Traque à grande échelle en Australie : le suspect Dezi Freeman toujours en fuite après une fusillade mortelle
Victoria, Australie – La police australienne poursuit une vaste opération de recherche pour retrouver Dezi Freeman, 56 ans, suspect dans une fusillade qui a coûté la vie à un policier jeudi dernier près de Buckland River, dans l’État de Victoria. Plus de 100 propriétés ont été fouillées, avec l’aide de chiens renifleurs, mais Freeman reste introuvable.

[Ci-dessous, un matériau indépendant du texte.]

(** The part of [main] after the package is loaded: resolve the export
    set, walk the package, mark the records, select the marked ones.
    Returns the init-only list and the full list. *)
Definition resolve_exports (init_body : list stmt) (main_module : pyobj) : gset string :=
  let exported_symbols := parse_init_file init_body in
  match o_all (info_of main_module) with
  | Some (AllList names) | Some (AllTuple names) | Some (AllSet names) =>
      exported_symbols ∪ list_to_set names
  | _ => exported_symbols
  end.

Definition mark_from_init (exported_symbols : gset string) (item : api_item) : api_item :=
  let parts := PyStr.split "." (_id item) in
  if decide (PyStr.last_part parts ∈ exported_symbols)
  then set_from_init true item
  else item.

Definition main (init_body : list stmt) (main_module : pyobj)
  : result (list api_item * list api_item) :=
  let exported_symbols := resolve_exports init_body main_module in
  '(all_api, _) ← traverse_module main_module ∅;
  let all_api := map (mark_from_init exported_symbols) all_api in
  let init_only_api := List.filter from_init all_api in
  mret (init_only_api, all_api).

End Walker.

End ExtractPackageApi.

(** ** GraphBuilder: build_kg.py *)

Module BuildKg.

Import ExtractPackageApi.

(** *** The RDF side: terms, triples, the graph as a set of triples *)

Inductive term :=
| URIRef (uri : string)
| Literal (lexical : string) (datatype : option string).

#[global] Instance term_eq_dec : EqDecision term.
Proof. solve_decision. Defined.

#[global] Instance term_countable : Countable term.
Proof.
  refine (inj_countable'
            (fun t => match t with
                      | URIRef u => inl u
                      | Literal l d => inr (l, d)
                      end)
            (fun x => match x with
                      | inl u => URIRef u
                      | inr (l, d) => Literal l d
                      end) _).
  intros [u | l d]; reflexivity.
Defined.
(** Every macro of the header is of one of three shapes. *)
Lemma header_macro_cases (x : string) (m : macro) :
  header_macros !! x = Some m ->
  m = Macro None [] \/
  m = Macro (Some ["mem"]) [] \/
  (x = "memory_cleanup_" /\ m = Macro (Some ["f"]) (cleanup_body (TId "f"))).
Proof.
  rewrite header_lookup. simpl.
  repeat (case_decide; [intros [= <-]; subst; auto|]).
  discriminate.
Qed.

(** ** The include guard *)

(** In a group that is being skipped the header changes nothing. *)
Lemma header_in_skipped_group fuel st :
  skipping st = true -> run fuel memory_notation_h st = Done st.
Proof.
  destruct st as [T cs dl out ws]. unfold skipping. simpl.
  destruct cs as [|[] cs]; try discriminate. intros _. reflexivity.
Qed.

(** After the [#ifndef] was not taken, the rest of the header is skipped. *)
Lemma header_rest_skipped fuel T cs dl out ws :
  run fuel (drop 1 memory_notation_h) (State T (false :: cs) dl out ws) =
  Done (State T cs dl out ws).
Proof. reflexivity. Qed.

(** Once the guard is a macro the header changes nothing either. *)
Lemma header_when_guarded fuel st :
  is_Some (macros st !! guard) -> run fuel memory_notation_h st = Done st.
Proof.
  intros Hg. destruct (skipping st) eqn:Hs.
  { by apply header_in_skipped_group. }
  change memory_notation_h
    with ([Ifndef guard] ++ drop 1 memory_notation_h).
  rewrite run_app.
  assert (run fuel [Ifndef guard] st =
          Done (State (macros st) (false :: conds st) (defined st)
                  (output st) (warnings st))) as ->.
  { unfold run, step, bind. rewrite Hs.
    rewrite bool_decide_eq_false_2; [done|].
    intros E. rewrite E in Hg. by destruct Hg. }
  unfold bind. rewrite header_rest_skipped. by destruct st.
Qed.

Lemma step_keeps_macro fuel g d st st' :
  d <> Undef g -> step fuel st d = Done st' ->
  is_Some (macros st !! g) -> is_Some (macros st' !! g).
Proof.
  intros Hd Hstep Hg. destruct d as [n|n ps body|n| |ts]; simpl in Hstep.
  - by injection Hstep as <-.
  - destruct (skipping st); [by injection Hstep as <-|].
    injection Hstep as <-. simpl.
    rewrite lookup_insert. by case_decide.
  - destruct (skipping st); [by injection Hstep as <-|].
    injection Hstep as <-. simpl.
    rewrite lookup_delete_ne; [done|]. congruence.
  - destruct (conds st); [discriminate|]. by injection Hstep as <-.
  - destruct (skipping st); [by injection Hstep as <-|].
    destruct (expand fuel (macros st) ∅ ts); try discriminate.
    by injection Hstep as <-.
Qed.

Lemma run_keeps_macro fuel g ds st st' :
  Undef g ∉ ds -> run fuel ds st = Done st' ->
  is_Some (macros st !! g) -> is_Some (macros st' !! g).
Proof.
  revert st. induction ds as [|d ds IH]; intros st Hds Hrun Hg; simpl in Hrun.
  - by injection Hrun as <-.
  - destruct (step fuel st d) as [st1| |] eqn:E; try discriminate.
    simpl in Hrun. apply (IH st1); [set_solver|done|].
    eapply step_keeps_macro; [|exact E|exact Hg]. set_solver.
Qed.

(** Outside a skipped group, the header leaves its guard defined. *)
Lemma header_defines_guard fuel st st' :
  skipping st = false -> run fuel memory_notation_h st = Done st' ->
  is_Some (macros st' !! guard).
Proof.
  intros Hs Hrun.
  change memory_notation_h
    with ([Ifndef guard; Define guard None []] ++ drop 2 memory_notation_h)
    in Hrun.
  rewrite run_app in Hrun.
  destruct (run fuel [Ifndef guard; Define guard None []] st)
    as [st1| |] eqn:E; try discriminate.
  cbn [bind] in Hrun.
  eapply run_keeps_macro; [|exact Hrun|].
  { apply (bool_decide_unpack _). vm_compute. exact I. }
  clear Hrun. cbn [run] in E. unfold step at 1 in E. rewrite Hs in E.
  cbn [bind] in E.
  destruct (macros st !! guard) as [m|] eqn:ET.
  - rewrite bool_decide_eq_false_2 in E by done.
    unfold step, skipping in E. cbn in E.
    injection E as <-. cbn. by rewrite ET.
  - rewrite bool_decide_eq_true_2 in E by done.
    unfold step, skipping in E. cbn in E. fold guard in E.
    rewrite ET in E. injection E as <-. cbn.
    by rewrite lookup_insert_eq.
Qed.

(** Included first thing in a translation unit, the header completes
    whatever the fuel (it has no text to expand) and executes each of its
    eighteen [#define] directives once. *)
Lemma header_from_init fuel :
  run fuel memory_notation_h init =
  Done (State header_macros [] (map fst (defines_of memory_notation_h)) []
          []).
Proof.
  change (run fuel memory_notation_h init)
    with (run 0 memory_notation_h init).
  apply (bool_decide_unpack _). vm_compute. exact I.
Qed.

(** C10: including the header again is idempotent.  When the header has
    been included outside a skipped group and the text [mid] that follows
    does not [#undef] the guard, a further inclusion leaves the whole
    state as it is: the same macro table, no [#define] executed (so no
    redefinition), the same output.  With [mid] empty this is the header
    included twice in a row. *)
Theorem include_guard_idempotent fuel st mid st' :
  skipping st = false ->
  Undef guard ∉ mid ->
  run fuel (memory_notation_h ++ mid) st = Done st' ->
  run fuel (memory_notation_h ++ mid ++ memory_notation_h) st = Done st'.
Proof.
  intros Hs Hmid Hrun. rewrite run_app in Hrun |- *.
  destruct (run fuel memory_notation_h st) as [st1| |] eqn:E1;
    try discriminate.
  cbn [bind] in Hrun |- *. rewrite run_app, Hrun. cbn [bind].
  apply header_when_guarded.
  eapply run_keeps_macro; [exact Hmid|exact Hrun|].
  eapply header_defines_guard; eauto.
Qed.

(** The state after one inclusion from the initial state, with the text
    [m_o char] after it. *)
Lemma include_guard_idempotent_witness :
  let mid := [Text [TId "m_o"; TId "char"]] in
  let st' := State header_macros []
               (map fst (defines_of memory_notation_h)) [TId "char"] [] in
  skipping init = false /\
  Undef guard ∉ mid /\
  run 3 (memory_notation_h ++ mid) init = Done st' /\
  run 3 (memory_notation_h ++ mid ++ memory_notation_h) init = Done st'.
Proof.
  cbv zeta.
  assert (Undef guard ∉ [Text [TId "m_o"; TId "char"]]) as Hmid.
  { apply (bool_decide_unpack _). vm_compute. exact I. }
  assert (run 3 (memory_notation_h ++ [Text [TId "m_o"; TId "char"]]) init =
          Done (State header_macros []
                  (map fst (defines_of memory_notation_h)) [TId "char"] []))
    as Hrun.
  { apply (bool_decide_unpack _). vm_compute. exact I. }
  split; [reflexivity|]. split; [exact Hmid|]. split; [exact Hrun|].
  exact (include_guard_idempotent 3 init [Text [TId "m_o"; TId "char"]] _
           eq_refl Hmid Hrun).
Defined.

(** ** The equations of [expand] *)

Section Expand.
Variable T : gmap string macro.
Variable hide : gset string.

Lemma expand_nil fuel : expand fuel T hide [] = Done [].
Proof. by destruct fuel. Qed.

L’incident a pris une tournure inhabituelle lorsque Freeman, lors d’une confrontation avec les forces de l’ordre, a refusé de porter un masque facial, invoquant des “lois supérieures” qui, selon lui, prévalent sur les directives sanitaires. Il a également critiqué la formation des policiers, les qualifiant de “intelligence d’un enfant de la maternelle sans la bonne formation”, malgré leur équipement.
Les enquêteurs soupçonnent que Freeman pourrait bénéficier de l’aide de personnes locales ou de son réseau pour échapper à la police. Le commissaire en chef de la police de Victoria, Mike Bush, a déclaré que les individus partageant les convictions de Freeman, souvent associés au mouvement des “citoyens souverains”, ont tendance à vivre de manière isolée, “plus à distance et hors de la grille”.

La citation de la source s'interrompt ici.